Collected data:

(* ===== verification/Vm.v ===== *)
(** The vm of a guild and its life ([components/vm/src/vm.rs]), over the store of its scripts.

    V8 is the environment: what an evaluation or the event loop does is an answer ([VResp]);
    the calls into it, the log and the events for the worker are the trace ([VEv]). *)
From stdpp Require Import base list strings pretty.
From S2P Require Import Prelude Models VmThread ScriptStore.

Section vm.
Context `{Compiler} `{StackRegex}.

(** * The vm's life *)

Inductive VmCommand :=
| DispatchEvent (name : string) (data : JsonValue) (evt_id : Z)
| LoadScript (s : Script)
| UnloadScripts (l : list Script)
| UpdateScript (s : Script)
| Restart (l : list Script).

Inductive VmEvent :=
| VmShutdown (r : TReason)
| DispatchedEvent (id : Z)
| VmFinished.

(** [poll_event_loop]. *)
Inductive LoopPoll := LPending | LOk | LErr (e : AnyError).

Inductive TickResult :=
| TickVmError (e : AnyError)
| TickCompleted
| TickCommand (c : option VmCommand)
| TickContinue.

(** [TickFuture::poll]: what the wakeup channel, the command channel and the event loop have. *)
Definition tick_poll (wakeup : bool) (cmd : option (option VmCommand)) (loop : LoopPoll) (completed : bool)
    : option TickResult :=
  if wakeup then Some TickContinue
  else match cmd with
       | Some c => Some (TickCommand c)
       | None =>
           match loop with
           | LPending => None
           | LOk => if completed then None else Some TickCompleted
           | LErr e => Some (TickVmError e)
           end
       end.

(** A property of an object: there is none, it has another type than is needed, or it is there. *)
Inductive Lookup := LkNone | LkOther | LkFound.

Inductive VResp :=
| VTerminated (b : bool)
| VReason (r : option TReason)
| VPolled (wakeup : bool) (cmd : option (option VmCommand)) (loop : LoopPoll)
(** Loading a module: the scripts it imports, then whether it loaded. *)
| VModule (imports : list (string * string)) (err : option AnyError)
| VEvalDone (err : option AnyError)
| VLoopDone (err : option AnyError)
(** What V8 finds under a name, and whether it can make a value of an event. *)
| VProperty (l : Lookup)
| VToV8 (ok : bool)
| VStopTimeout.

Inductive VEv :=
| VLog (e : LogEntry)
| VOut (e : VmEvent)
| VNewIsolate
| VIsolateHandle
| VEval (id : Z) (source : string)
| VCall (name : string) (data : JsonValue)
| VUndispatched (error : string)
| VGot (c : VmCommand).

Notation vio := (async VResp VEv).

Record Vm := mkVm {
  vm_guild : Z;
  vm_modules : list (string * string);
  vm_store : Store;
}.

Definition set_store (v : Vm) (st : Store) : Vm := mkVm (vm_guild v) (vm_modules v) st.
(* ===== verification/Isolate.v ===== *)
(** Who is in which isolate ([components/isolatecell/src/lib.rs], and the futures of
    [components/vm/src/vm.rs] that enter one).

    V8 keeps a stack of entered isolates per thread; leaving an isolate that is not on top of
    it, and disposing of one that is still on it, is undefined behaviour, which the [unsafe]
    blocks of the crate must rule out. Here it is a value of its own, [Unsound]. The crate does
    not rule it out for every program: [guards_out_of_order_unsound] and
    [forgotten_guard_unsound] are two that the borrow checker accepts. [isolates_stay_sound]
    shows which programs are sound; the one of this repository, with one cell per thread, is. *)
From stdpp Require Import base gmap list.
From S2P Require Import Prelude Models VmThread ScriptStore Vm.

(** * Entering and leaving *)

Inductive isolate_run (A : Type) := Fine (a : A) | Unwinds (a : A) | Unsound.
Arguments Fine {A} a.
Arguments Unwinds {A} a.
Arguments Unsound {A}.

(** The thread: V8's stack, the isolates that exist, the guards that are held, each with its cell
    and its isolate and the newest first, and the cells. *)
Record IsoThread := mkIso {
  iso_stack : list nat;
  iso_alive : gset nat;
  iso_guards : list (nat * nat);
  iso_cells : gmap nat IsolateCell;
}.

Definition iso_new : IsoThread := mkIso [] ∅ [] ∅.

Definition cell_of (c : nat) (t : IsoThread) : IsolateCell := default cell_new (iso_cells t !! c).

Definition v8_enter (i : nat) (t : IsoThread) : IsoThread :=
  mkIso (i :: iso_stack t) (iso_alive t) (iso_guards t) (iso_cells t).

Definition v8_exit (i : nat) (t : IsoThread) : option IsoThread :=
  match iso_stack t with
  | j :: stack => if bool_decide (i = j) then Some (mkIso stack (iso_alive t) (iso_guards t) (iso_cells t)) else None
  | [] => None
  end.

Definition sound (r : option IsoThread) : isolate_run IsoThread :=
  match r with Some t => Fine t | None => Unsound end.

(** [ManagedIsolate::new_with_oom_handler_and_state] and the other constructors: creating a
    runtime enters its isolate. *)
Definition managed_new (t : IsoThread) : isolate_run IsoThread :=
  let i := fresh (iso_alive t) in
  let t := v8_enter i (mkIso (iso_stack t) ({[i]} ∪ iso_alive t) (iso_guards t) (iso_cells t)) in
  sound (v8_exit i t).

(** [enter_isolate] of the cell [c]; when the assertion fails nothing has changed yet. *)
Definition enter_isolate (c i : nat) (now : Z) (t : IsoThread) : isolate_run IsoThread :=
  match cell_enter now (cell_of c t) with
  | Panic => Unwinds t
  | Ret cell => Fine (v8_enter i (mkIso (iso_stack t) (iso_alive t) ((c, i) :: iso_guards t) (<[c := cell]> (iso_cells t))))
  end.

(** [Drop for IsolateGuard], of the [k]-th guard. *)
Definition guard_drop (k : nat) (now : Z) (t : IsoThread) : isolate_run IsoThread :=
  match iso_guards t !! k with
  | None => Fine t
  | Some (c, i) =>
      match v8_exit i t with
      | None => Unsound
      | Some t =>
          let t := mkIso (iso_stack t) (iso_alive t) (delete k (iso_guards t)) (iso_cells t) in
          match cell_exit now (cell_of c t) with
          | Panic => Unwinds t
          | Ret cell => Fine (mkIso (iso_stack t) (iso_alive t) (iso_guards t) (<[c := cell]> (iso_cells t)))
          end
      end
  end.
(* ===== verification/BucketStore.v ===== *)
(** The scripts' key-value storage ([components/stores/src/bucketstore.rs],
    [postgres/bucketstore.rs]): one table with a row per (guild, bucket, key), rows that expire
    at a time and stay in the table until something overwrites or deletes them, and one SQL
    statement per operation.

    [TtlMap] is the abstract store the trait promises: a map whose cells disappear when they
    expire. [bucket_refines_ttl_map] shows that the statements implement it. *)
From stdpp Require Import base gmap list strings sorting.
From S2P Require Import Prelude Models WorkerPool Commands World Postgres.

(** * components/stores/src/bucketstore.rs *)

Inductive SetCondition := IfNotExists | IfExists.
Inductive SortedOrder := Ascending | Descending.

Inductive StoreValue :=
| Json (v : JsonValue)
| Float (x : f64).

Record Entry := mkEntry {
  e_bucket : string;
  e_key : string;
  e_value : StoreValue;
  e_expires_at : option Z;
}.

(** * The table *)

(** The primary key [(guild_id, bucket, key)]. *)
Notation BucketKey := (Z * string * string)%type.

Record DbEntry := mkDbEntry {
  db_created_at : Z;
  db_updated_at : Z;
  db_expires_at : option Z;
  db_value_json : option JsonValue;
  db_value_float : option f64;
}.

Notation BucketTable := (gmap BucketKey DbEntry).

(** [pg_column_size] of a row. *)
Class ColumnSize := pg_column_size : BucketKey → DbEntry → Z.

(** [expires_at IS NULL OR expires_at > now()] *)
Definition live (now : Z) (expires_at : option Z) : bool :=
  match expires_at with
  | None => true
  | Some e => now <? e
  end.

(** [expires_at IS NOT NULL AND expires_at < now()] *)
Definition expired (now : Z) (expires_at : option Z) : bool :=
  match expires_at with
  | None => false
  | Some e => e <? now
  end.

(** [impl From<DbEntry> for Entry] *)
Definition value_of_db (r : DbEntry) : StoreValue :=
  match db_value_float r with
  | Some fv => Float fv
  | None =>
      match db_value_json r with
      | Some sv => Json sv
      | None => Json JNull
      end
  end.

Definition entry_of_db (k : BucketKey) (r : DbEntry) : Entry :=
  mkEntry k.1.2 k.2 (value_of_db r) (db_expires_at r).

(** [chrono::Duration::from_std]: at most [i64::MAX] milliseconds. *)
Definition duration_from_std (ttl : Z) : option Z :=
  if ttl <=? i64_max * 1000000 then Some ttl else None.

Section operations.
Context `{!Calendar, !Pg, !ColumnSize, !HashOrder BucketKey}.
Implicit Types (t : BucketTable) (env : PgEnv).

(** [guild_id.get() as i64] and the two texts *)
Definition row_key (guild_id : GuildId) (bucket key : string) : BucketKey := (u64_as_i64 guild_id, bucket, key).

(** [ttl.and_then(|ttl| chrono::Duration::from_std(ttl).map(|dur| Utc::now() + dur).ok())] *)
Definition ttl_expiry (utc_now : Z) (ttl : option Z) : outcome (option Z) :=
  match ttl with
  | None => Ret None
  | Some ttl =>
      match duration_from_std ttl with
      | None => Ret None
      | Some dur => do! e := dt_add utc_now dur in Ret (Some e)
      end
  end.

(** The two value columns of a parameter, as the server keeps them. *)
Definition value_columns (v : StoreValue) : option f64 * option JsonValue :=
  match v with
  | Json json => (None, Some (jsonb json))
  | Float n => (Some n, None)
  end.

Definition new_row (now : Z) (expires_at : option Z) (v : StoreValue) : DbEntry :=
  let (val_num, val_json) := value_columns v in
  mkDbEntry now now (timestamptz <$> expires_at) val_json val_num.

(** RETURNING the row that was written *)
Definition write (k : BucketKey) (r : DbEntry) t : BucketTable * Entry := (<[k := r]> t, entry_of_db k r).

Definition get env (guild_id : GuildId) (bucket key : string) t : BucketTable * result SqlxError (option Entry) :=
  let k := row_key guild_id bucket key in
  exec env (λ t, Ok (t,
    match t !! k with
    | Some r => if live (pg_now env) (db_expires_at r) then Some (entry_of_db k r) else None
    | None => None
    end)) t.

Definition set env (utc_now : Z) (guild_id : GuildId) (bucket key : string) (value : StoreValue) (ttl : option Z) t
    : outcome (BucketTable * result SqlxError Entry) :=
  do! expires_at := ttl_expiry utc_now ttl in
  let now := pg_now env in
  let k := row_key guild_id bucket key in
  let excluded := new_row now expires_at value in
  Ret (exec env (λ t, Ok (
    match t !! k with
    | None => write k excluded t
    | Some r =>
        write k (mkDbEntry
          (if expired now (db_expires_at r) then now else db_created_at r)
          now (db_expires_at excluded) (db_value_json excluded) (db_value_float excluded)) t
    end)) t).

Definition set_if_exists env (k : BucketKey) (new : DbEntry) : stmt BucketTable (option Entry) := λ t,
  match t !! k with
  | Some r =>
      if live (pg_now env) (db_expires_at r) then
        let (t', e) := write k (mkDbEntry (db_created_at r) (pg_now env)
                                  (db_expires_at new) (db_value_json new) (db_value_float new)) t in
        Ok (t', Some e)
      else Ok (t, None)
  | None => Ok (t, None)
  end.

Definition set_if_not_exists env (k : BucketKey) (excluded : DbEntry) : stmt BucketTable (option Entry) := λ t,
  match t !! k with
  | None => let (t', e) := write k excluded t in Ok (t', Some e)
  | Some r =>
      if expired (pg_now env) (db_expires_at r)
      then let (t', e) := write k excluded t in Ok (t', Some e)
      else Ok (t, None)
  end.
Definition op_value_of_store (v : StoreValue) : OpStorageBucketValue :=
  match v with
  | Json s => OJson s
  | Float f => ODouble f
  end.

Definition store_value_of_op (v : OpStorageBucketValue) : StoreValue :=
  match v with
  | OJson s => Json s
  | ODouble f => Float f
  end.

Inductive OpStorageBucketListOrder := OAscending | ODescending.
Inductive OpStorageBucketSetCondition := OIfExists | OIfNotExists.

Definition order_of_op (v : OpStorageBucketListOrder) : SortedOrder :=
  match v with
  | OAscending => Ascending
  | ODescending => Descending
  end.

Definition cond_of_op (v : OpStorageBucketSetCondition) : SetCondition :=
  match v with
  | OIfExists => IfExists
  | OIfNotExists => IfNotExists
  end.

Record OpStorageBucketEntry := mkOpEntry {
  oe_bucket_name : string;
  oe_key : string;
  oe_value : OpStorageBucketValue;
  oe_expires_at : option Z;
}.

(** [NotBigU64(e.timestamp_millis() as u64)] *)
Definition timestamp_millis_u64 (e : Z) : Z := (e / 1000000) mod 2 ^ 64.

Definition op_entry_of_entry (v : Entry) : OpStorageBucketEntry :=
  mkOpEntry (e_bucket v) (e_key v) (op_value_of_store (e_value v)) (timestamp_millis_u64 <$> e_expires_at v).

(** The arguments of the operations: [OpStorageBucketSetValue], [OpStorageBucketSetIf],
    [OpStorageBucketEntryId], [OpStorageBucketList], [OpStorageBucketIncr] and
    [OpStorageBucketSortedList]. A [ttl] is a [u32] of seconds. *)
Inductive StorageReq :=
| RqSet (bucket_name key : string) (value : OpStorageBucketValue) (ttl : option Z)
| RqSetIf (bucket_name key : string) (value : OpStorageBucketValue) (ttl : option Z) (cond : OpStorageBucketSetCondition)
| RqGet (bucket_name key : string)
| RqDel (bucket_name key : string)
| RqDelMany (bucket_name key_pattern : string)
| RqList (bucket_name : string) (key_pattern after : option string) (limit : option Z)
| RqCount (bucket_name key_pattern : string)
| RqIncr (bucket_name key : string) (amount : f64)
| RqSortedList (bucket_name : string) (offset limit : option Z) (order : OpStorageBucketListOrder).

* **WORK ORDER**: All that should be written out is the stretch of lines above between the one holding "oe_value : OpStorageBucketValue;" and the one holding "[OpStorageBucketList], [OpStorageBucketIncr] and", inclusive, exactly as given.

* **PROBLEM SOLUTION**:
  oe_value : OpStorageBucketValue;
  oe_expires_at : option Z;
}.

(** [NotBigU64(e.timestamp_millis() as u64)] *)
Definition timestamp_millis_u64 (e : Z) : Z := (e / 1000000) mod 2 ^ 64.

Definition op_entry_of_entry (v : Entry) : OpStorageBucketEntry :=
  mkOpEntry (e_bucket v) (e_key v) (op_value_of_store (e_value v)) (timestamp_millis_u64 <$> e_expires_at v).

(** The arguments of the operations: [OpStorageBucketSetValue], [OpStorageBucketSetIf],
    [OpStorageBucketEntryId], [OpStorageBucketList], [OpStorageBucketIncr] and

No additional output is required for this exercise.